Beginning at the top of the material, repeat each line exactly, and stop once the line with "destruct (sd_sizes _" has been written.

** DATA TO USE follows **

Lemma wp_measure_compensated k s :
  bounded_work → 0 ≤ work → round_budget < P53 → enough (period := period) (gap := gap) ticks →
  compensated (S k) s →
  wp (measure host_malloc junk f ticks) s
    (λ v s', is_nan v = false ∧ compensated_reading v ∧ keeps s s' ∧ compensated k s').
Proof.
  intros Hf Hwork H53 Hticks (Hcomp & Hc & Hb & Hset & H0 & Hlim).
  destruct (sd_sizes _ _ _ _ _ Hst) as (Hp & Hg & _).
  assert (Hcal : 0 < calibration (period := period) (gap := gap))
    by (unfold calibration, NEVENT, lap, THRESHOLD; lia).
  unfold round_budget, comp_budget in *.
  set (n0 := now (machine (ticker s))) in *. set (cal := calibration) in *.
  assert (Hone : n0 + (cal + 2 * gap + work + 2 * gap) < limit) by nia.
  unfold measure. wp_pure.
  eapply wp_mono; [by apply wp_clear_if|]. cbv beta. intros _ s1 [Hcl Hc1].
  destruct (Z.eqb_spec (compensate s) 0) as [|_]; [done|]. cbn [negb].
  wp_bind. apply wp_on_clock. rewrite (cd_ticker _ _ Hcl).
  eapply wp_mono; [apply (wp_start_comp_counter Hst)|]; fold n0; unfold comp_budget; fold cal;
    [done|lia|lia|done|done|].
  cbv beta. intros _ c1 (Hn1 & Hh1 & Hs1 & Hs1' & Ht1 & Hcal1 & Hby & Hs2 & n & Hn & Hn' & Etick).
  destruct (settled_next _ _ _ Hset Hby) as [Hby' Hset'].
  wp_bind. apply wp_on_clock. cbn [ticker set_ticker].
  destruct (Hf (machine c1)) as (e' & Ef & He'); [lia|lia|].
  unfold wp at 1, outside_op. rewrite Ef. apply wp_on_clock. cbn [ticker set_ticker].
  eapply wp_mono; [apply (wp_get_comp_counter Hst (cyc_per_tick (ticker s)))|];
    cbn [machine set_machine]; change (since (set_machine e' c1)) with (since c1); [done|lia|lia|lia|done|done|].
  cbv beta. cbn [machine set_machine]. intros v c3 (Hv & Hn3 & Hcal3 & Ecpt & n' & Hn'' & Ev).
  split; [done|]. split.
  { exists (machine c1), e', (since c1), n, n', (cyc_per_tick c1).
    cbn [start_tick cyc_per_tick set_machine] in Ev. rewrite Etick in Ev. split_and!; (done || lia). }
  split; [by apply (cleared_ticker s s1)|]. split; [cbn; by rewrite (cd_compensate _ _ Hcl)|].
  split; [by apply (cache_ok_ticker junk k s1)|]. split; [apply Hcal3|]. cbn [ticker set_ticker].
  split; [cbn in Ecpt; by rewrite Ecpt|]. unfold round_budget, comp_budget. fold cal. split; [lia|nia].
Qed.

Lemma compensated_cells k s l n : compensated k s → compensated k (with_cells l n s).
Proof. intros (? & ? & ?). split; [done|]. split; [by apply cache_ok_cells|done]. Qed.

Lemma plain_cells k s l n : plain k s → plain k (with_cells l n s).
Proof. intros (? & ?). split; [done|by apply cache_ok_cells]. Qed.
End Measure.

** End of DATA TO USE **

### RESPONSE TO THE EXERCISE
Lemma wp_measure_compensated k s :
  bounded_work → 0 ≤ work → round_budget < P53 → enough (period := period) (gap := gap) ticks →
  compensated (S k) s →
  wp (measure host_malloc junk f ticks) s
    (λ v s', is_nan v = false ∧ compensated_reading v ∧ keeps s s' ∧ compensated k s').
Proof.
  intros Hf Hwork H53 Hticks (Hcomp & Hc & Hb & Hset & H0 & Hlim).
  destruct (sd_sizes _ _ _ _ _ Hst) as (Hp & Hg & _).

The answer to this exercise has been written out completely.